» **Exercise instructions**
Give the number of lines containing "HwMemMap" in this listing, with no other words.

» **Extracted material**

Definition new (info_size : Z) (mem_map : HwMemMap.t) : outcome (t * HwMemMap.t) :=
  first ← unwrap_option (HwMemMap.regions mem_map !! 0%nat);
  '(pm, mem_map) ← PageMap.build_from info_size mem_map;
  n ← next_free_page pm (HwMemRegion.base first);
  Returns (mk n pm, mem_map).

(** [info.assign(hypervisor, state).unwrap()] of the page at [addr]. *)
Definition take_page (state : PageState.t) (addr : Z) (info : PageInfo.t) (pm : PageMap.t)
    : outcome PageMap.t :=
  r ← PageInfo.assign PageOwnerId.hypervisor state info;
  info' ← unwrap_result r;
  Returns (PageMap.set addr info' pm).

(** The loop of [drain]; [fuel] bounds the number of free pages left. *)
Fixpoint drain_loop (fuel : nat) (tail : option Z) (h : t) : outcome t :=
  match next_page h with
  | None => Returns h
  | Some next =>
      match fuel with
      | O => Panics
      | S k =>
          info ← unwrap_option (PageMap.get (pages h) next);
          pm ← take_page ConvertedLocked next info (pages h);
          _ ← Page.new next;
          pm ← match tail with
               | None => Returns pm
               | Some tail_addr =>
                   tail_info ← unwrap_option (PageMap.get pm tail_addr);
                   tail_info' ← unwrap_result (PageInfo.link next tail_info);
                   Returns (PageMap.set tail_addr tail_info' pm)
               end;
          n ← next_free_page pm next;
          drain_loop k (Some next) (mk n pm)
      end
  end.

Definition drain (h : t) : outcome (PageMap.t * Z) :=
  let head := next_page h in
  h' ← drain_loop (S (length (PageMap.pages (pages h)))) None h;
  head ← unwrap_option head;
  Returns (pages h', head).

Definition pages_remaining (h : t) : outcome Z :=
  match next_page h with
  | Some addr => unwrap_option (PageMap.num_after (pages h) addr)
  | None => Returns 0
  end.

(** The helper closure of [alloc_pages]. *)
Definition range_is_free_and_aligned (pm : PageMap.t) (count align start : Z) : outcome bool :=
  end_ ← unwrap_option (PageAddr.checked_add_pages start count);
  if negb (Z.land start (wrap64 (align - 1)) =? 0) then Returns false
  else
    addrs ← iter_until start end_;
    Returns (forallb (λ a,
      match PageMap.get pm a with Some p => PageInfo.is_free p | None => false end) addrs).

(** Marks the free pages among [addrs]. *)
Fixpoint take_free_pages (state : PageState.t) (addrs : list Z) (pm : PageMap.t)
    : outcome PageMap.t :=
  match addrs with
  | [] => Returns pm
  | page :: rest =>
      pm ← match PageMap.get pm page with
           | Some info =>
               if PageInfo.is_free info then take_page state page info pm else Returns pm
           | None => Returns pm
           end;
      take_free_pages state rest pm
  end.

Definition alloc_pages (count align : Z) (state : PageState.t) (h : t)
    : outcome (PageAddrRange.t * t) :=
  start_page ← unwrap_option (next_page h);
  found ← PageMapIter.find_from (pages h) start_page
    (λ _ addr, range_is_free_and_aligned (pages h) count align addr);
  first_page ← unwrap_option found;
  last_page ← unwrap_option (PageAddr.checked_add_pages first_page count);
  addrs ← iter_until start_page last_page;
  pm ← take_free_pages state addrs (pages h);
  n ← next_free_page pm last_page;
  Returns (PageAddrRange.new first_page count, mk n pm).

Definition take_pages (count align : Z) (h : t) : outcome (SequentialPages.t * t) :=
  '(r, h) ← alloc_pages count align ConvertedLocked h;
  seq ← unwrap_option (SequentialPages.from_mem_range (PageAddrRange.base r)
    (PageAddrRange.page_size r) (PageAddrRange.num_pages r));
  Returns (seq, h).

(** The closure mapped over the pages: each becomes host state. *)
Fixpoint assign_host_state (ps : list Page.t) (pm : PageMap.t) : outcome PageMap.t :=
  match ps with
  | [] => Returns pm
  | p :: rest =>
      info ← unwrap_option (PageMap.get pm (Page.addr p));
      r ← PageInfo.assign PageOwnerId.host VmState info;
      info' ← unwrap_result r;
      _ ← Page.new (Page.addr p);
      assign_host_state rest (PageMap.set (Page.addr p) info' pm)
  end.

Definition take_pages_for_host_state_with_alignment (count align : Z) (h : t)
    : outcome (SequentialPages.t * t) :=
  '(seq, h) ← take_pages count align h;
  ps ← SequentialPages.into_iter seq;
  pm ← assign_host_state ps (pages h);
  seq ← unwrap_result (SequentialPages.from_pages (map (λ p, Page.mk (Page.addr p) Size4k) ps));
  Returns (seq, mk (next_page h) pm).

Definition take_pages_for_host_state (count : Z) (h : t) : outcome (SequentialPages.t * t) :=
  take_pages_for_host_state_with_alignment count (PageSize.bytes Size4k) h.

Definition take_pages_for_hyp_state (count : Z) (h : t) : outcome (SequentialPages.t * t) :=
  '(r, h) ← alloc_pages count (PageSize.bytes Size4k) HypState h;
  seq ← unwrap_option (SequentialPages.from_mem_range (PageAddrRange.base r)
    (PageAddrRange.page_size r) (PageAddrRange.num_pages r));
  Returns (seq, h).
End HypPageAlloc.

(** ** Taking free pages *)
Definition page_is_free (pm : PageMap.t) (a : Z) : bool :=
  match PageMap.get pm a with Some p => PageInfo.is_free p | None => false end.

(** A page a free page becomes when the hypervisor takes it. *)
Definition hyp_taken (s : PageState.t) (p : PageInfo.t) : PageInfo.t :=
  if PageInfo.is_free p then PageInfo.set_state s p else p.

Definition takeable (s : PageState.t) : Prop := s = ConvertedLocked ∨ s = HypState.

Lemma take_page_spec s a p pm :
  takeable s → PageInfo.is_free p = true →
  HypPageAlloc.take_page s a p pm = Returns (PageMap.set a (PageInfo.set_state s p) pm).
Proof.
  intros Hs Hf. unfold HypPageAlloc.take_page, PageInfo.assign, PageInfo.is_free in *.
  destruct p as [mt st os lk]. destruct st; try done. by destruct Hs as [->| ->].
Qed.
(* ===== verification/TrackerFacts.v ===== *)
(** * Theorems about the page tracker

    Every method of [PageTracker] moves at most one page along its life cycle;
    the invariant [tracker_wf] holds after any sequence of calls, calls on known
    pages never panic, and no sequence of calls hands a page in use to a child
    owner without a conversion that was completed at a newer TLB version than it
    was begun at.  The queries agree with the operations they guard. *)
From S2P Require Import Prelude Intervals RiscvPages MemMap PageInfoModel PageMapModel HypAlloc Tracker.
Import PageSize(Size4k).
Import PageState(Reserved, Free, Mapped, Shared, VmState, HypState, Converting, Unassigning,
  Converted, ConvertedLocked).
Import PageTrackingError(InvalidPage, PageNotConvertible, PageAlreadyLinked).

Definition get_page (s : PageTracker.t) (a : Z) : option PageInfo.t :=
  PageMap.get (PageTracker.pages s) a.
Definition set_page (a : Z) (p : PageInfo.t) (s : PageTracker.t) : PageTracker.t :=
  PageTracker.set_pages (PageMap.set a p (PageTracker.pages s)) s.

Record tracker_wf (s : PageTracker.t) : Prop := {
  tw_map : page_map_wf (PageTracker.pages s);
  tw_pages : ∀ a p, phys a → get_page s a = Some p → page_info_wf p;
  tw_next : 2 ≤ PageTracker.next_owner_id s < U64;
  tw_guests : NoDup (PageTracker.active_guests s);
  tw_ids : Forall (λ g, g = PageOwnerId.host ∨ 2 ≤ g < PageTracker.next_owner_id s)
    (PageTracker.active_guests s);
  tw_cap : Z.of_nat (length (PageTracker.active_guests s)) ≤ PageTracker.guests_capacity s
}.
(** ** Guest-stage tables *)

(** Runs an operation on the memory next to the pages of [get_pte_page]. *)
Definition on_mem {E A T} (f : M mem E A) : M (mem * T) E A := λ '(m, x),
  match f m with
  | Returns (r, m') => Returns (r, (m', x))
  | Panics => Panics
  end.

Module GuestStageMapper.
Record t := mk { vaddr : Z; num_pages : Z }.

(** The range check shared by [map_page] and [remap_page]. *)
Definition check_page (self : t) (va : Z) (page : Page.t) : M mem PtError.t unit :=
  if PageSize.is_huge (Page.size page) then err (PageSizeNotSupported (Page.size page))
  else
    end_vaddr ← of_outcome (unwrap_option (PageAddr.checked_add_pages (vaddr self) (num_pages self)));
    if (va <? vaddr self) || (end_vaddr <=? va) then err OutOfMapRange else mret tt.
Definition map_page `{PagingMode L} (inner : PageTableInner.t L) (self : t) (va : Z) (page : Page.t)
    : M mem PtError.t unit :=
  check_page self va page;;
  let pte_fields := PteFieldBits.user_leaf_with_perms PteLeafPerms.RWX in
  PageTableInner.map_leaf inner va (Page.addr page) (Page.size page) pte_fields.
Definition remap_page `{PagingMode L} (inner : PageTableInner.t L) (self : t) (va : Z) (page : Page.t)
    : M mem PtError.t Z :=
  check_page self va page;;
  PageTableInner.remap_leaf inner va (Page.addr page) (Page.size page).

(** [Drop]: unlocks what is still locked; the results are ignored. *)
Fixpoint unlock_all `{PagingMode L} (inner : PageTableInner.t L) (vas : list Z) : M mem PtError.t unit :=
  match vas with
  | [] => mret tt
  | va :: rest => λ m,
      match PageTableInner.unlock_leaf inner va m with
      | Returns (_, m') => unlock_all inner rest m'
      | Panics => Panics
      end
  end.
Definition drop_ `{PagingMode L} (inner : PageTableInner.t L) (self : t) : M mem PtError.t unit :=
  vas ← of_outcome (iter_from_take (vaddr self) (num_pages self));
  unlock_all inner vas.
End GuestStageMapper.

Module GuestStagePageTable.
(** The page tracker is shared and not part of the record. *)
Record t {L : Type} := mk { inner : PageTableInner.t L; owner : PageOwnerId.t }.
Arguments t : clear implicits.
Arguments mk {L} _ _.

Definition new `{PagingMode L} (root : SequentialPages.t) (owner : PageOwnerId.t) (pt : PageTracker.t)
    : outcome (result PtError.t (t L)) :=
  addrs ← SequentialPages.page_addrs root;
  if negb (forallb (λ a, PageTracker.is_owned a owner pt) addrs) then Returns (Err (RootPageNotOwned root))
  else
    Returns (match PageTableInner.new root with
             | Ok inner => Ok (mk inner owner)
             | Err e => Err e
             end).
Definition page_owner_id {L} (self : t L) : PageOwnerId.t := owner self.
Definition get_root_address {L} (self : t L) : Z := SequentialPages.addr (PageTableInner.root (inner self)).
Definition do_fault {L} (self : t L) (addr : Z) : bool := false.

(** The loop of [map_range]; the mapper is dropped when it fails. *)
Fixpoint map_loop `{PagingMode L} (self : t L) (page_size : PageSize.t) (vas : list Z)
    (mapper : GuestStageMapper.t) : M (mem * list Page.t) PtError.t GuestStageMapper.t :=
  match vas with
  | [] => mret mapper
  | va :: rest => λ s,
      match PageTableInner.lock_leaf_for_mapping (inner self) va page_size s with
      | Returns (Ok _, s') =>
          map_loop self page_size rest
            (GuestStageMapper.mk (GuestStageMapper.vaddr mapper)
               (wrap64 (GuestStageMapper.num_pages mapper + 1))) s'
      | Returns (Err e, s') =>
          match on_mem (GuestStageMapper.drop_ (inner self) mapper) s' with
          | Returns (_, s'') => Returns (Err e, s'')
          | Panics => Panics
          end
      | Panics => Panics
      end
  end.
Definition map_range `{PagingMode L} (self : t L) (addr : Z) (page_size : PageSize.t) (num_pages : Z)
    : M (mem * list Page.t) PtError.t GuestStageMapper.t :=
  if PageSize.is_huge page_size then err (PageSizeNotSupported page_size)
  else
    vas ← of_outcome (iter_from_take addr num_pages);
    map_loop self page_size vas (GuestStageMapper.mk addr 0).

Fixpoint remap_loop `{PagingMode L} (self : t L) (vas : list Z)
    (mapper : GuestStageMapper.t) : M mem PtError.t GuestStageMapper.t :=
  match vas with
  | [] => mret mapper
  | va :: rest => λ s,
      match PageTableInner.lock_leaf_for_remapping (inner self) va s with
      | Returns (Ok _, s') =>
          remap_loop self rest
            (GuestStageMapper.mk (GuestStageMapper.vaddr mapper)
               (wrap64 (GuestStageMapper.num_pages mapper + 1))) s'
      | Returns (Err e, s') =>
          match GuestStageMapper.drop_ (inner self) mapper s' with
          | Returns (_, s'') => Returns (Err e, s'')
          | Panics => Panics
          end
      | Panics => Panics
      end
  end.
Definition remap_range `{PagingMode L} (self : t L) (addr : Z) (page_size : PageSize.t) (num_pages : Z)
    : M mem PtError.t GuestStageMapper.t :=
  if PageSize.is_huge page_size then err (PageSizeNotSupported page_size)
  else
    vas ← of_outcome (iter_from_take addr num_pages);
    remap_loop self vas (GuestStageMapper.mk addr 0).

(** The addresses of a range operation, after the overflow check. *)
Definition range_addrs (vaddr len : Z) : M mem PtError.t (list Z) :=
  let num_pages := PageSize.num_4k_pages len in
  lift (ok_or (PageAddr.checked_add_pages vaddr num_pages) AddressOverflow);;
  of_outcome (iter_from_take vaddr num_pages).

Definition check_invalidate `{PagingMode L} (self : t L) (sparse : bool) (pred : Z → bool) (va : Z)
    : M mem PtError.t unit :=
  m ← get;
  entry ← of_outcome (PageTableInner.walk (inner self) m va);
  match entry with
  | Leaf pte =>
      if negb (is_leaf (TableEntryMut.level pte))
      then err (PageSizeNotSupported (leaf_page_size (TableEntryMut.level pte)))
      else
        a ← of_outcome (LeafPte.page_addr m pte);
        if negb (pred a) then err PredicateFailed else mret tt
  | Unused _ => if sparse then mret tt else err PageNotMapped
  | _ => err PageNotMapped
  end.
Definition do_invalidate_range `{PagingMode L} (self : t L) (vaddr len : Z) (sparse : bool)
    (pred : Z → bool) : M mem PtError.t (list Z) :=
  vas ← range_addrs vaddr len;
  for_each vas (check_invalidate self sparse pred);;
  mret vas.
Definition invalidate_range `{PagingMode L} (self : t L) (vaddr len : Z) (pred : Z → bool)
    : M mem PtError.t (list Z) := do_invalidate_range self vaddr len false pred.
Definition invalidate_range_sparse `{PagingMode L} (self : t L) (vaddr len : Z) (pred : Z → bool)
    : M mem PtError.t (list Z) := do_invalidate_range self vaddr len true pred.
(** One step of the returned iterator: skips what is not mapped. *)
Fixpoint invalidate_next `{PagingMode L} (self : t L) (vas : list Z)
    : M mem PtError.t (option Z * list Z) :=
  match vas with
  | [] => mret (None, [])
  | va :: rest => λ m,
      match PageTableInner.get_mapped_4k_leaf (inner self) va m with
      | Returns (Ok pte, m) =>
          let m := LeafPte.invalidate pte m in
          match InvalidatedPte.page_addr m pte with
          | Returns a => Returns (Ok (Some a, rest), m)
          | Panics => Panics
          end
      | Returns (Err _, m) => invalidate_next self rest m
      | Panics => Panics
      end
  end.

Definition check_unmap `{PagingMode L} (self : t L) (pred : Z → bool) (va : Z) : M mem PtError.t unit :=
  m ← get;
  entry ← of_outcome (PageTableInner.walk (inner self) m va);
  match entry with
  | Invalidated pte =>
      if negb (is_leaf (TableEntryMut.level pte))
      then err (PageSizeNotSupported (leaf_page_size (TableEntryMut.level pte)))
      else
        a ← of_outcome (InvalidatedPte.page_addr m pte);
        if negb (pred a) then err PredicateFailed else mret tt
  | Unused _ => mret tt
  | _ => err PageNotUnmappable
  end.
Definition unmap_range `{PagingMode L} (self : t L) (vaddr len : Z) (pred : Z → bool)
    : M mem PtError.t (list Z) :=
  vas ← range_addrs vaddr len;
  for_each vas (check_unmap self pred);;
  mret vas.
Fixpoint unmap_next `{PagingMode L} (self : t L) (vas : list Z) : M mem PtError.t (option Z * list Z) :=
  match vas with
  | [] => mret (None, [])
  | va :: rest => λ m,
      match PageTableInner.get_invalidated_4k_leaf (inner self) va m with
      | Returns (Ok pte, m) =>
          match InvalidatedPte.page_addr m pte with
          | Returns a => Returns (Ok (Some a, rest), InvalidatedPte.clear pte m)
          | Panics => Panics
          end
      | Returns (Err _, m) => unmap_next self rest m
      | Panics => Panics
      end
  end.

» **Exercise result**
2